Thursday, June 7, 2012

[Review] Pride and Prejudice by Jane Austen

Title: Pride and Prejudice
Author: Jane Austen
Pages: 480
Series: //
Publisher: Penguin Classics
Date of Publication: December 31st, 2002 (first published in 1813)
ISBN13: 9780141439518
Source: Bought
Synopsis: (from Goodreads)
Vanity, not love, has been my folly.

When Elizabeth Bennet first meets eligible bachelor Fitzwilliam Darcy, she thinks him arrogant and conceited, while he struggles to remain indifferent to her good looks and lively mind. When she later discovers that Darcy has involved himself in the troubled relationship between his friend Bingley and her beloved sister Jane, she is determined to dislike him more than ever. In the sparkling comedy of manners that follows, Jane Austen shows the folly of judging by first impressions and superbly evokes the friendships, gossip and snobberies of provincial middle-class life.

My Thoughts
It is a difficult thing; reviewing a classic such as Pride and Prejudice. Unlike many others I never read this book in school. I bought a copy about five years ago (when I was 15) nonetheless, but I couldn't pull through. The language was too much for me, never mind the fact that my English was seriously lacking. But I decided to give it another try. My English and my resolve to finish it have both improved tremendously. 

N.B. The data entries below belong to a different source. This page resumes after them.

(** The copies for records of the images directory: from below the
    images or the labels directory to below the output directory. *)
Lemma copy_ops_shape sp L s d :
  plain sp = true -> slash_free sp = true ->
  Forall (listed entries imagesDir labelsDir) L ->
  (s, d) ∈ copy_ops (filepath_Join [OutputDir c; "images"; sp])
                    (filepath_Join [OutputDir c; "labels"; sp]) L ->
  exists nm,
    (s = filepath_Join [imagesDir; nm] /\ resolve cwd s = I ++ [nm]
     /\ resolve cwd d = O ++ ["images"; sp; nm]%string)
    \/ (s = label_path_for labelsDir nm /\ resolve cwd s = Lb ++ [label_name nm]
        /\ resolve cwd d = O ++ ["labels"; sp; label_name nm]%string).
Proof.
  intros Hp Hs HL Hin. unfold copy_ops in Hin.
  apply list_elem_of_In, in_flat_map in Hin as (lp & Hlp & Hin).
  rewrite Forall_forall in HL.
  destruct (HL lp (proj2 (list_elem_of_In _ _) Hlp)) as (nm & Hnm & ->).
  destruct (entry_proper nm Hnm) as [Hpn Hsn]. exists nm.
  destruct (label_name_proper nm (strings_ToLower (filepath_Ext nm)) Hsn) as [Hpl Hsl].
  cbn [record_for ImagePath LabelPath] in Hin.
  destruct Hin as [[= <- <-] | [[= <- <-] | []]].
  - left. split; [reflexivity |]. split; [apply image_path_resolved; assumption |].
    rewrite filepath_Base_Join by assumption.
    apply destination_resolved; try assumption; reflexivity.
  - right. split; [reflexivity |]. split; [apply label_path_resolved; assumption |].
    rewrite label_path_Base by assumption.
    apply destination_resolved; try assumption; reflexivity.
Qed.

(** One copy phase of the first run. *)
Lemma copy_phase sp L (wA wB : World MR) :
  plain sp = true -> slash_free sp = true ->
  Forall (listed entries imagesDir labelsDir) L ->
  w_cwd wA = cwd ->
  copy_pairs (filepath_Join [OutputDir c; "images"; sp])
             (filepath_Join [OutputDir c; "labels"; sp]) L wA = (Done None, wB) ->
  exists fsB,
    wB = set_fs fsB wA /\ persists (w_fs wA) fsB /\
    (forall s d,
       (s, d) ∈ copy_ops (filepath_Join [OutputDir c; "images"; sp])
                         (filepath_Join [OutputDir c; "labels"; sp]) L ->
       exists data,
         file_data (w_fs wA) (resolve cwd s) = Some (true, data) /\
         file_data fsB (resolve cwd d) = Some (true, data)) /\
    (forall q,
       (forall nm, q <> O ++ ["images"; sp; nm]%string
                   /\ q <> O ++ ["labels"; sp; label_name nm]%string) ->
       file_data fsB q = file_data (w_fs wA) q) /\
    (forall q, (forall p, O `prefix_of` p -> apart p q) ->
       fs_lookup fsB q = fs_lookup (w_fs wA) q).
Proof.
  intros Hp Hs HL Hcwd Hrun. apply copy_pairs_ok in Hrun.
  set (ops := copy_ops _ _ L) in *.
  assert (forall s d, (s, d) ∈ ops ->
            exists nm,
              (s = filepath_Join [imagesDir; nm] /\ resolve cwd s = I ++ [nm]
               /\ resolve cwd d = O ++ ["images"; sp; nm]%string)
              \/ (s = label_path_for labelsDir nm /\ resolve cwd s = Lb ++ [label_name nm]
                  /\ resolve cwd d = O ++ ["labels"; sp; label_name nm]%string)) as Hshape
    by (intros s d; apply copy_ops_shape; assumption).
  destruct (copy_each_ok ops wA wB) as (fsB & -> & Hdata & Hframe & Hpers);
    [| | exact Hrun |].
  - rewrite Hcwd. intros s d s' d' Hin Hin' E.
    destruct (Hshape _ _ Hin) as [nm [(_ & Hs1 & _) | (_ & Hs1 & _)]];
      destruct (Hshape _ _ Hin') as [nm' [(_ & _ & Hd1) | (_ & _ & Hd1)]];
      rewrite Hs1, Hd1 in E; symmetry in E;
      first [exact (apart_differ _ _ _ _ HOI E) | exact (apart_differ _ _ _ _ HOL E)].
  - rewrite Hcwd. intros s d s' d' Hin Hin' E.
    destruct (Hshape _ _ Hin) as [nm [(Es & Hs1 & Hd1) | (Es & Hs1 & Hd1)]];
      destruct (Hshape _ _ Hin') as [nm' [(Es' & Hs1' & Hd1') | (Es' & Hs1' & Hd1')]];
      rewrite Hd1, Hd1' in E; apply app_inv_head in E; try discriminate E;
      injection E as E; rewrite Hs1, Hs1', E; reflexivity.
  - exists fsB. split; [reflexivity |]. split; [exact Hpers |].
    rewrite Hcwd in Hdata, Hframe. split; [exact Hdata |]. split.
    + intros q Hq. apply Hframe. intros s d Hin.
      destruct (Hshape _ _ Hin) as [nm [(_ & _ & ->) | (_ & _ & ->)]]; apply Hq.
    + intros q Hq. change fsB with (w_fs (set_fs fsB wA)).
      apply (copy_each_apart q ops _ _ Hrun). intros s d Hin. rewrite Hcwd.
      apply Hq. destruct (Hshape _ _ Hin) as [nm [(_ & _ & ->) | (_ & _ & ->)]];
        apply prefix_app_r; reflexivity.
Qed.

Context {MRS : MathRandSpec}.
Hypothesis Himg : os_Stat w imagesDir = Ok (Dir entries).

Lemma dir_resolved a s :
  plain a = true -> slash_free a = true -> plain s = true -> slash_free s = true ->
  resolve cwd (filepath_Join [OutputDir c; a; s]) = O ++ [a; s].
Proof. intros. apply resolve_Join_plain; repeat constructor; assumption. Qed.

Lemma yaml_resolved :
  resolve cwd (filepath_Join [OutputDir c; "data.yaml"]) = O ++ ["data.yaml"]%string.
Proof. apply resolve_Join_plain; repeat constructor. Qed.
(** * Deep-zoom pyramid geometry: a shallow embedding of deepzoom.go

    The Go program cuts one raster into a pyramid of tiled levels.  This
    file embeds its descriptor ([DeepZoomImageDescriptor]), the filter
    registry, the image loader and the tile-emission loop, and states the
    geometric and error-handling properties of the specification over them.

    Conventions of the embedding.
    - Go's [int] (64 bits on the supported targets) is a [Z]; every [+],
      [-] and [*] on ints goes through [wrap], the two's-complement
      reduction.
    - Go's [float64] values that the program manipulates are images of
      ints and their products with powers of two, or quotients that are
      only ever passed to [math.Ceil].  For operands below 2^53 these are
      computed exactly (or, for the quotient, rounded without crossing an
      integer), so a float64 is modelled by the rational it denotes.
    - A panic is the [Panic] result; the descriptor's lazily filled
      [numLevels] field is threaded as explicit state.
    - The image, path and file-system calls are the fields of
      [Libraries]; an error that one of them returns reaches [check],
      which panics with it. *)

From Stdlib Require Import ZArith QArith Qround Qminmax Qpower.
From Stdlib Require Import Lia List String Ascii Bool Permutation DecimalString.
From Stdlib Require Import DecimalPos DecimalZ.
Import ListNotations.

Local Open Scope string_scope.
Local Open Scope list_scope.
Local Open Scope Z_scope.

(** ** Machine integers *)

Module GoInt.

Definition min_int : Z := - 2 ^ 63.
Definition max_int : Z := 2 ^ 63 - 1.

(** Two's-complement reduction to 64 bits. *)
Definition wrap (z : Z) : Z := (z + 2 ^ 63) mod 2 ^ 64 - 2 ^ 63.

Definition add (a b : Z) : Z := wrap (a + b).
Definition sub (a b : Z) : Z := wrap (a - b).
Definition mul (a b : Z) : Z := wrap (a * b).

(** [uint(z)] *)
Definition to_uint (z : Z) : Z := z mod 2 ^ 64.

End GoInt.

(** ** Floating point, on the exactly representable values *)

Module GoMath.

Definition float64 : Type := Q.

(** [float64(n)].  The conversion is exact up to 2^53 in magnitude,
    which is where the lemmas below keep every integer they convert. *)
Definition of_int (n : Z) : float64 := inject_Z n.

(** [int(f)]: truncation toward zero. *)
Definition to_int (f : float64) : Z := Z.quot (Qnum f) (Z.pos (Qden f)).

(** [math.Ceil] *)
Definition Ceil (f : float64) : float64 := inject_Z (Qceiling f).

(** [math.Max], [math.Min] *)
Definition Max (a b : float64) : float64 := Qmax a b.
Definition Min (a b : float64) : float64 := Qmin a b.

(** [math.Pow(x, float64(k))] for an integral exponent. *)
Definition Pow (x : float64) (k : Z) : float64 := Qpower x k.

(** The float64 nearest to a rational, ties to even: the exponent [s]
    puts the magnitude between 2^52 and 2^53, where it is rounded to an
    integer.  The exponent's range is not modelled. *)
Definition round (q : Q) : Q :=
  let n := Qnum q in
  let d := Z.pos (Qden q) in
  if n =? 0 then 0%Q else
    let a := Z.abs n in
    let over s := (a * 2 ^ Z.max 0 (- s), d * 2 ^ Z.max 0 s) in
    let s0 := Z.log2 a - Z.log2 d - 52 in
    let s := if fst (over s0) <? 2 ^ 52 * snd (over s0)
             then s0 - 1 else s0 in
    let '(num, den) := over s in
    let m0 := num / den in
    let r := num mod den in
    let m := if 2 * r <? den then m0
             else if den <? 2 * r then m0 + 1
             else if Z.even m0 then m0 else m0 + 1 in
    let signed := Z.sgn n * m in
    if 0 <=? s then inject_Z (signed * 2 ^ s)
    else Qmake signed (Z.to_pos (2 ^ (- s))).
(** C2. From boot, over any sequence of kalloc and kfree calls in which
    clients free only pages they own and write only into pages they own,
    the pages handed out and the pages on the free list together are always
    exactly the aligned pages of [end, PHYSTOP), each once: no page is ever
    handed out twice, none is lost, and freeing an owned page never panics. *)
Theorem allocator_partitions_memory m :
  exists k0, kinit (Kmem m 0) = Ret tt k0 /\
  forall k own, rtc kstep (k0, []) (k, own) ->
  exists l, kmem_inv k l /\ own ++ l ≡ₚ all_pages /\ NoDup (own ++ l) /\
    (forall p, p ∈ own -> exists k', kfree p k = Ret tt k' /\ kmem_inv k' (p :: l)) /\
    (l <> [] -> exists p k', kalloc k = Ret p k' /\ page_ok p /\ p ∉ own).
Proof.
  destruct (kinit_ok m) as (k0 & l0 & E & Hi & HP). exists k0. split; [done|].
  intros k own Hr.
  destruct (alloc_inv_reachable (k0, []) (k, own)) as (l & Hi' & HP'); [by exists l0|done|].
  simpl in *. exists l.
  assert (NoDup (own ++ l)) as Hnd by (rewrite HP'; apply NoDup_pages_from).
  repeat split; try apply Hi'; try done.
  - intros p Hp. destruct (kfree_ok k l p Hi') as (k' & E1 & Hi1 & _); [| |by exists k'].
    + apply elem_of_all_pages. rewrite <- HP'. set_solver.
    + apply NoDup_app in Hnd as (_ & Hd & _). by apply Hd.
  - intros Hne. destruct l as [|q l]; [done|].
    destruct (kalloc_cons k q l Hi') as (k' & E1 & _). exists q, k'. split; [done|]. split.
    + apply elem_of_all_pages. rewrite <- HP'. set_solver.
    + apply NoDup_app in Hnd as (_ & Hd & _). intros Hq. apply (Hd q Hq). set_solver.
Qed.

(** kalloc on an allocator whose free list is l: with no free page it
    returns 0 and changes nothing; otherwise it returns the head of the list,
    an aligned page of [end, PHYSTOP), unlinks it, fills it with 5s and leaves
    every other byte of memory alone. kfree of a misaligned or out-of-range
    address panics. *)
Theorem kalloc_kfree_behaviour k l pa :
  kmem_inv k l ->
  match l with
  | [] => kalloc k = Ret 0 k
  | p :: l' => exists k', kalloc k = Ret p k' /\ page_ok p /\ kmem_inv k' l' /\
      (forall x, p <= x < p + PGSIZE -> mem k' x = 5) /\ same_outside p (mem k) (mem k')
  end /\
  (~ page_ok pa -> kfree pa k = Panic "kfree").
Proof.
  intros Hi. split.
  - destruct l as [|p l]; [by apply kalloc_empty|].
    destruct (kalloc_cons k p l Hi) as (k' & E & Hi' & H5 & Hs). exists k'.
    repeat split; try done; try apply Hi'.
    all: destruct Hi as [_ _ HF]; apply Forall_cons in HF as [[Ha Hr] _]; lia || done.
  - intros Hn. unfold kfree, page_ok in *.
    destruct (Z.eqb_spec (pa mod PGSIZE) 0), (Z.ltb_spec pa kend), (Z.leb_spec PHYSTOP pa);
      simpl; try done. exfalso. apply Hn. lia.
Qed.

(** count_free_ram terminates on every reachable allocator state and
    returns PGSIZE times the number of pages not handed out: the RAM figure
    topfree prints is exact. *)
Theorem count_free_ram_exact m :
  exists k0, kinit (Kmem m 0) = Ret tt k0 /\
  forall k own, rtc kstep (k0, []) (k, own) ->
    count_free_ram (S npages) k =
      Ret (PGSIZE * (Z.of_nat npages - Z.of_nat (length own))) k.
Proof.
  destruct (kinit_ok m) as (k0 & l0 & E & Hi & HP). exists k0. split; [done|].
  intros k own Hr.
  destruct (alloc_inv_reachable (k0, []) (k, own)) as (l & [Hc Hn HF] & HP'); [by exists l0|done|].
  simpl in *. apply Permutation_length in HP' as HL. rewrite length_app in HL.
  assert (length all_pages = npages) as HA.
  { unfold all_pages. generalize (PGROUNDUP kend). induction npages; intros; simpl; auto. }
  destruct k as [mm fl]. simpl in *. unfold count_free_ram, gets, bind.
  destruct PGROUNDUP_kend as (E1 & Hr1 & Hk1).
  rewrite (count_loop_ok l mm); try done; try lia.
  - f_equal. unfold PGSIZE. lia.
  - unfold npages, PHYSTOP, KERNBASE, PGSIZE in *. dlia.
Qed.
End kalloc.
(* ===== verification/BufCache.v ===== *)
(** * The interface of the buffer cache

    log.c and fs.c reach the disk only through bread, bwrite, brelse, bpin
    and bunpin (bio.c). [BufCache] is what they call; [BufCacheLaws] is what
    they rely on, stated over an abstract cache: what a reader of each block
    would see, what is on the disk, the reference count and the holder of
    each block's buffer, and the number of reusable buffers. File Bio
    implements the interface; file Log is proved against it. *)
From stdpp Require Import base list numbers strings.
From Stdlib Require Import ZArith Lia FunctionalExtensionality.
From S2P Require Import Prelude.

Definition BSIZE : Z := 1024.

Class BufCache (S : Type) := {
  bread : Z -> Z -> M S Z;
  bwrite : Z -> M S unit;
  brelse : Z -> M S unit;
  bpin : Z -> M S unit;
  bunpin : Z -> M S unit;
  bdata : Z -> S -> bytes;
  set_bdata : Z -> bytes -> S -> S;
  bblockno : Z -> S -> Z;
}.

Record babs := BAbs {
  view : Z -> bytes;          (* contents of the block as bread gives it *)
  disk : Z -> bytes;
  writes : list (Z * bytes);  (* the writes the disk has performed, in order *)
  pins : Z -> Z;              (* reference count of the block's buffer *)
  holder : Z -> option Z;     (* the buffer locked for the block *)
  nfree : Z;                  (* buffers with reference count 0 *)
}.

Section abstract.
Implicit Types a : babs.

Definition a_bread (b i : Z) a : babs :=
  BAbs (view a) (disk a) (writes a) (fupd (pins a) b (pins a b + 1))
    (fupd (holder a) b (Some i)) (if pins a b =? 0 then nfree a - 1 else nfree a).
Definition a_set (b : Z) (d : bytes) a : babs :=
  BAbs (fupd (view a) b d) (disk a) (writes a) (pins a) (holder a) (nfree a).
Definition a_bwrite (b : Z) a : babs :=
  BAbs (view a) (fupd (disk a) b (view a b)) (writes a ++ [(b, view a b)])
    (pins a) (holder a) (nfree a).
Definition a_brelse (b : Z) a : babs :=
  BAbs (view a) (disk a) (writes a) (fupd (pins a) b (pins a b - 1))
    (fupd (holder a) b None) (if pins a b =? 1 then nfree a + 1 else nfree a).
Definition a_pin (b d : Z) a : babs :=
  BAbs (view a) (disk a) (writes a) (fupd (pins a) b (pins a b + d)) (holder a) (nfree a).
End abstract.

(** [bdev] is the one device the cache serves. *)
Class BufCacheLaws (S : Type) `{BufCache S} := {
  bdev : Z;
  binv : S -> Prop;
  absc : S -> babs;
  pins_range s b : binv s -> 0 <= pins (absc s) b < 2 ^ 32;
  holder_pins s b i : binv s -> holder (absc s) b = Some i -> 0 < pins (absc s) b;
  unpinned_clean s b : binv s -> pins (absc s) b = 0 -> view (absc s) b = disk (absc s) b;
  bread_ok s b :
    binv s -> holder (absc s) b = None -> pins (absc s) b < 2 ^ 32 - 1 ->
    0 < pins (absc s) b \/ 0 < nfree (absc s) ->
    exists i s', bread bdev b s = Ret i s' /\ binv s' /\ absc s' = a_bread b i (absc s);
  bdata_ok s b i :
    binv s -> holder (absc s) b = Some i ->
    bdata i s = view (absc s) b /\ bblockno i s = b;
  set_ok s b i d :
    binv s -> holder (absc s) b = Some i ->
    binv (set_bdata i d s) /\ absc (set_bdata i d s) = a_set b d (absc s);
  bwrite_ok s b i :
    binv s -> holder (absc s) b = Some i ->
    exists s', bwrite i s = Ret tt s' /\ binv s' /\ absc s' = a_bwrite b (absc s);
  brelse_ok s b i :
    binv s -> holder (absc s) b = Some i ->
    (pins (absc s) b = 1 -> view (absc s) b = disk (absc s) b) ->
    exists s', brelse i s = Ret tt s' /\ binv s' /\ absc s' = a_brelse b (absc s);
  bpin_ok s b i :
    binv s -> holder (absc s) b = Some i -> pins (absc s) b < 2 ^ 32 - 1 ->
    exists s', bpin i s = Ret tt s' /\ binv s' /\ absc s' = a_pin b 1 (absc s);
  bunpin_ok s b i :
    binv s -> holder (absc s) b = Some i -> 1 < pins (absc s) b ->
    exists s', bunpin i s = Ret tt s' /\ binv s' /\ absc s' = a_pin b (-1) (absc s);
}.
(* ===== verification/Bio.v ===== *)
(** * kernel/bio.c: the buffer cache

    NBUF buffers on a doubly linked list kept in order of use, through prev
    and next indices ([HEAD] is the list head), their reference counts and
    sleep locks, the disk as a map from block numbers to contents with the
    trace of its writes, and the event counters topfree reports. A call runs
    under bcache.lock; a process that has to wait for a buffer's sleep lock
    blocks in [Sleep]. *)
From stdpp Require Import base list numbers strings relations.
From Stdlib Require Import ZArith Lia FunctionalExtensionality.
From S2P Require Import Prelude Memlayout BufCache.

Record buf := Buf {
  b_valid : Z; b_dev : Z; b_blockno : Z;
  b_locked : Z; b_pid : Z;             (* struct sleeplock lock *)
  b_refcnt : Z; b_prev : Z; b_next : Z;
  b_data : bytes;
}.

Record bcache := BCache {
  bufs : Z -> buf;                     (* buf[0..NBUF-1] and head at HEAD *)
  read_cache_counter : Z; read_cache_hit_counter : Z; write_cahce_counter : Z;
  read_disk_counter : Z; write_disk_counter : Z;
  blocks : Z -> bytes;                 (* the disk *)
  trace : list (Z * bytes);            (* writes performed by the disk *)
  curpid : Z;                          (* myproc()->pid *)
}.

Definition HEAD : Z := NBUF.

Definition on_buf (i : Z) (f : buf -> buf) (s : bcache) : bcache :=
  BCache (fupd (bufs s) i (f (bufs s i))) (read_cache_counter s) (read_cache_hit_counter s)
    (write_cahce_counter s) (read_disk_counter s) (write_disk_counter s) (blocks s)
    (trace s) (curpid s).

Definition set_next (n : Z) (b : buf) : buf :=
  Buf (b_valid b) (b_dev b) (b_blockno b) (b_locked b) (b_pid b) (b_refcnt b) (b_prev b) n (b_data b).
Definition set_prev (p : Z) (b : buf) : buf :=
  Buf (b_valid b) (b_dev b) (b_blockno b) (b_locked b) (b_pid b) (b_refcnt b) p (b_next b) (b_data b).
Definition set_refcnt (r : Z) (b : buf) : buf :=
  Buf (b_valid b) (b_dev b) (b_blockno b) (b_locked b) (b_pid b) r (b_prev b) (b_next b) (b_data b).
Definition set_lock (l p : Z) (b : buf) : buf :=
  Buf (b_valid b) (b_dev b) (b_blockno b) l p (b_refcnt b) (b_prev b) (b_next b) (b_data b).
Definition set_data (d : bytes) (b : buf) : buf :=
  Buf (b_valid b) (b_dev b) (b_blockno b) (b_locked b) (b_pid b) (b_refcnt b) (b_prev b) (b_next b) d.
Definition set_valid (v : Z) (b : buf) : buf :=
  Buf v (b_dev b) (b_blockno b) (b_locked b) (b_pid b) (b_refcnt b) (b_prev b) (b_next b) (b_data b).
(** b->dev = dev; b->blockno = blockno; b->valid = 0; b->refcnt = 1; *)
Definition recycle (dev blockno : Z) (b : buf) : buf :=
  Buf 0 dev blockno (b_locked b) (b_pid b) 1 (b_prev b) (b_next b) (b_data b).

(** head.next->prev = b; head.next = b, after b->next = head.next and
    b->prev = head: insertion of [i] after the head. *)
Definition push_front (i : Z) (s : bcache) : bcache :=
  let s := on_buf i (set_next (b_next (bufs s HEAD))) s in
  let s := on_buf i (set_prev HEAD) s in
  let s := on_buf (b_next (bufs s HEAD)) (set_prev i) s in
  on_buf HEAD (set_next i) s.

Definition binit : M bcache unit :=
  modify (on_buf HEAD (set_prev HEAD)) ;;;
  modify (on_buf HEAD (set_next HEAD)) ;;;
  for_loop (Z.to_nat NBUF) 0 (fun i => modify (push_front i) ;;; modify (on_buf i (set_lock 0 0))).

(** A walk of the list along [step] from [i] to the first buffer satisfying
    [P]: [Some None] is the end of the list, [None] an exhausted fuel. *)
Fixpoint scan (fuel : nat) (step : Z -> Z) (P : Z -> bool) (i : Z) : option (option Z) :=
  if i =? HEAD then Some None
  else if P i then Some (Some i)
  else match fuel with
       | O => None
       | S f => scan f step P (step i)
       end.

(** acquiresleep, releasesleep and holdingsleep of the buffer's lock. *)
Definition acquiresleep (i : Z) : M bcache unit :=
  s <- get ;;
  if b_locked (bufs s i) =? 0 then modify (on_buf i (set_lock 1 (curpid s))) else sleep_on i.
Definition releasesleep (i : Z) : M bcache unit := modify (on_buf i (set_lock 0 0)).
Definition holdingsleep (i : Z) (s : bcache) : bool :=
  negb (b_locked (bufs s i) =? 0) && (b_pid (bufs s i) =? curpid s).

Definition add_counters (r h w rd wd : Z) (s : bcache) : bcache :=
  BCache (bufs s) (u64 (read_cache_counter s + r)) (u64 (read_cache_hit_counter s + h))
    (u64 (write_cahce_counter s + w)) (u64 (read_disk_counter s + rd))
    (u64 (write_disk_counter s + wd)) (blocks s) (trace s) (curpid s).

Definition bget (dev blockno : Z) : M bcache Z :=
  modify (add_counters 1 0 0 0 0) ;;;
  s <- get ;;
  match scan (Z.to_nat NBUF) (fun i => b_next (bufs s i))
          (fun i => (b_dev (bufs s i) =? dev) && (b_blockno (bufs s i) =? blockno))
          (b_next (bufs s HEAD)) with
  | None => fun _ => Diverge
  | Some (Some i) =>
      modify (add_counters 0 1 0 0 0) ;;;
      modify (on_buf i (fun b => set_refcnt (u32 (b_refcnt b + 1)) b)) ;;;
      acquiresleep i ;;;
      ret i
  | Some None =>
      match scan (Z.to_nat NBUF) (fun i => b_prev (bufs s i))
              (fun i => b_refcnt (bufs s i) =? 0) (b_prev (bufs s HEAD)) with
      | None => fun _ => Diverge
      | Some (Some i) =>
          modify (add_counters 0 0 1 0 0) ;;;
          modify (on_buf i (recycle dev blockno)) ;;;
          acquiresleep i ;;;
          ret i
      | Some None => panic "bget: no buffers"
      end
  end.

Personally, I am of the opinion that you either like Classics or you don't. Reviewing it on plot points and character development has been done to no end and I'm sure you will be able to find countless reviews if that's what you're looking for. I am going to write down my personal experience with this book.

It starts when Mrs Bennet finds out that the grand house Netherfield is rented to Mr Bingley, a rich young and unmarried (!) man and as she has five unmarried daughters, she of course strives to marry one to him. However, the Bennet family belongs to the middle class and doesn't have money, connection or special virtue. In fact, most of the family borders and what is called "vulgar" but what would be called asocial in the bad way today, I believe.

There were no passages in the book that I found particularly bad to get through, because I think Austen's talent lies deep within the small passages between the dialogue, where she reveals Elizabeth's thoughts and attitude. I know a lot of other readers skip these passages, because in most book today they're little more than padding. But this is not the case with Austen books! If you want to understand and enjoy her works you simply must read every single word she put on paper. 

Classics are always a good way to go, and you should go read this one. It's free on Project Gutenberg, and I believe on Amazon as well. Why not give it a try?